Consider table manners. When you sit down for a quick bite of lunch with your husband, when you're having a solitary breakfast before dashing off to the office - you don't require of yourself the degree of precision and formality that you would bring to, say, a gala dinner at Government House. There is hopefully, however, a minimum standard below which you don't descend, even when alone. You're not going to, for example, shovel up stew with your hands, or drink directly from the milk bottle. ARE you, Virginia? No, although if you're en famille or just with a school friend, you might speak a few words with your mouth full. 

Of course, if you were raised by wolves and don't know any better, people are almost certainly going to cut you a lot of slack about your table manners, and you will no doubt enjoy many happy evenings at Pizza Hut, although you are unlikely to be invited to Nobu any time soon.

But if you do know better, and if you behave like a pig on purpose at a formal occasion (I'm reminded of that truly disgusting scene in The Assassin) then it is deliberate ugliness, like young bogans spreading their legs and burping and farting on the tram; a kind of bullying, or perhaps a kind of vandalism, but certainly rude, uncivilised and hostile. 

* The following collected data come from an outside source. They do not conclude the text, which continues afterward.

Lemma setclientid_bytes s now verf name p i n (a : bytes) : nfs_bytes s →
  let '(_, confirm, s') := setclientid opts inet_pton s now verf name p i n a in bytes_ok confirm ∧ nfs_bytes s'.
Proof.
  intros Hs. unfold setclientid. set (m := if default 0 _ =? 0 then _ else _).
  assert (nfs_bytes m.2) as Hm by (unfold m; destruct (_ =? 0); by destruct Hs).
  destruct m as [id s1]. cbn [snd] in Hm. cbn zeta.
  destruct (delegations_on opts); (split; [auto with nfs|by destruct Hm]).
Qed.

Lemma foldl_DropClient_bytes l s : nfs_bytes s → nfs_bytes (foldl DropClient s l).
Proof. revert s. induction l as [|id l IH]; intros s Hs; [done|]. by apply IH, DropClient_bytes. Qed.

Lemma setclientid_confirm_bytes s id confirm : nfs_bytes s → nfs_bytes (setclientid_confirm opts s id confirm).2.
Proof.
  intros Hs. unfold setclientid_confirm. destruct (map_find id (clients s)) as [c|]; [|done].
  destruct (negb _); [done|]. set (s1 := if _ && _ then _ else s).
  assert (nfs_bytes s1) as Hs1 by (unfold s1; destruct (_ && _); by destruct Hs).
  destruct (cl_confirmed c); [done|]. cbn [snd]. apply foldl_DropClient_bytes. by destruct Hs1.
Qed.

Lemma delegreturn_bytes s st : nfs_bytes s → nfs_bytes (delegreturn s st).2.
Proof.
  intros Hs. unfold delegreturn. destruct (negb _); [done|]. destruct (map_find _ _); [|done]. cbn [snd].
  destruct (_ >? 0); by destruct Hs.
Qed.

(** ** Operations on the state *)

Lemma OpDelegreturn_ok : m_ok OpDelegreturn (λ _, True).
Proof.
  unfold OpDelegreturn. do 2 m_step. pose proof (delegreturn_bytes a0 a H0) as Hs.
  destruct (delegreturn a0 a) as [st s']. eapply m_ok_bind; [by apply m_ok_put_srv|]. intros. m_last.
Qed.

Lemma OpRenew_ok : m_ok OpRenew (λ _, True).
Proof. unfold OpRenew. m_run. Qed.

Lemma OpSetclientid_ok now : m_ok (OpSetclientid opts inet_pton now) (λ _, True).
Proof.
  unfold OpSetclientid. eapply m_ok_bind.
  { apply m_ok_get_unchecked; [eapply getter_safe_impl; [by apply Fixed_safe|]|]; [|apply nil_ok]. by intros b [? _]. }
  intros verf Hverf. do 8 m_step.
  pose proof (setclientid_bytes a6 now verf a a0 a3 a1 a2 H6) as Hs.
  destruct (setclientid _ _ _ _ _ _ _ _ _ _) as [[id confirm] s']. destruct Hs as [Hc Hs'].
  eapply m_ok_bind; [by apply m_ok_put_srv|]. intros. m_step. m_last.
Qed.

Lemma OpSetclientidConfirm_ok : m_ok (OpSetclientidConfirm opts) (λ _, True).
Proof.
  unfold OpSetclientidConfirm. do 3 m_step. pose proof (setclientid_confirm_bytes a1 a a0 H1) as Hs.
  destruct (setclientid_confirm _ _ _ _) as [st s']. eapply m_ok_bind; [by apply m_ok_put_srv|]. intros. m_last.
Qed.

Lemma OpOpenConfirm_ok : m_ok OpOpenConfirm (λ _, True).
Proof.
  unfold OpOpenConfirm. do 4 m_step. pose proof (open_confirm_bytes a2 a a0 H2 H) as Hs.
  destruct (open_confirm _ _ _) as [[st b] s']. destruct Hs as [Hb Hs'].
  eapply m_ok_bind; [by apply m_ok_put_srv|]. intros. m_step. m_last.
Qed.

Lemma OpOpenDowngrade_ok : m_ok OpOpenDowngrade (λ _, True).
Proof.
  unfold OpOpenDowngrade. do 6 m_step. pose proof (open_downgrade_bytes a4 a a0 a1 H4 H) as Hs.
  destruct (open_downgrade _ _ _ _) as [[st b] s']. destruct Hs as [Hb Hs'].
  eapply m_ok_bind; [by apply m_ok_put_srv|]. intros. m_step. m_last.
Qed.

Lemma OpClose_ok : m_ok OpClose (λ _, True).
Proof.
  unfold OpClose. do 4 m_step. pose proof (close_file_bytes a2 a a0 H2 H0) as Hs.
  destruct (close_file _ _ _) as [[[st b] forget] s']. destruct Hs as [Hb Hs'].
  eapply m_ok_bind; [apply m_ok_put_srv; destruct (negb _); by destruct Hs'|]. intros. m_step. m_last.
Qed.

Lemma open_args_ok : m_ok open_args (λ _, True).
Proof.
  unfold open_args. do 11 m_step. eapply (m_ok_bind _ _ (λ _, True)).
  { destruct (_ =? CLAIM_NULL); [m_last|]. destruct (_ =? CLAIM_PREVIOUS); [m_step; m_last|].
    destruct (_ =? CLAIM_DELEGATE_CUR); [|m_last].
    eapply m_ok_bind; [apply (m_ok_get_unchecked _ (λ _, True)); [|done]|intros; m_last].
    by eapply getter_safe_impl; [apply Stateid_safe|]. }
  intros. m_run.
Qed.

Lemma OpOpen_ok creds : m_ok (OpOpen B opts creds) (λ _, True).
Proof.
  unfold OpOpen. eapply m_ok_bind; [apply open_args_ok|]. intros a _. do 2 m_step.
  pose proof (CheckSeqid_bytes a1 (oa_owner a) (oa_seqid a) OP_OPEN true H0) as Hrep.
  unfold open_check. destruct (negb (CheckClient _ _ =? NFS4_OK)); [m_last|].
  destruct (CheckSeqid _ _ _ _ _) as [|st b|st]; [|m_step; m_last|m_last].
  do 2 m_step. set (target := open_target _ _ _ _ _).
  pose proof (open_commit_bytes a3 (oa_owner a) (oa_seqid a) (oa_access a) (oa_claim a) target H2) as Hs.
  destruct (open_commit _ _ _ _ _ _ _) as [[st b] s']. destruct Hs as [Hb Hs'].
  eapply m_ok_bind; [by apply m_ok_put_srv|]. intros. m_step.
  eapply (m_ok_bind _ _ (λ _, True)); [destruct target; m_last|]. intros. m_last.
Qed.

Lemma ProcessOp_ok now creds op : m_ok (ProcessOp B opts inet_pton now creds op) (λ _, True).
Proof using HB.
  unfold ProcessOp.
  repeat match goal with |- m_ok (if ?b then _ else _) _ => destruct b; [try solve
    [apply OpAccess_ok | apply OpClose_ok | apply OpGetattr_ok | apply OpGetfh_ok | apply OpLookup_ok
    | apply OpLookupp_ok | apply OpVerify_ok | apply OpOpen_ok | apply OpOpenattr_ok | apply OpOpenConfirm_ok
    | apply OpOpenDowngrade_ok | apply OpPutfh_ok | by apply OpRead_ok | by apply OpReaddir_ok | by apply OpReadlink_ok
    | apply OpRenew_ok | apply OpSecinfo_ok | apply OpSetclientid_ok | apply OpSetclientidConfirm_ok
    | apply OpDelegreturn_ok | unfold rofs; m_run]|] end.
  m_last.
Qed.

Similarly, split infinitives, dangling modifiers and the egregious intransitive 'lay' are, when used by one writer to another, a sign either of overt hostility or of incompetence.

Now I am aware that many people disagree with me about this. You can read an example of the contrary view HERE, both in exposition and in a practical demonstration. Of course I do agree with Hutchinson's assertion that you should be yourself. No doubt you should; but I feel one can be oneself just as well in a clean shirt as in a filth-smeared rag.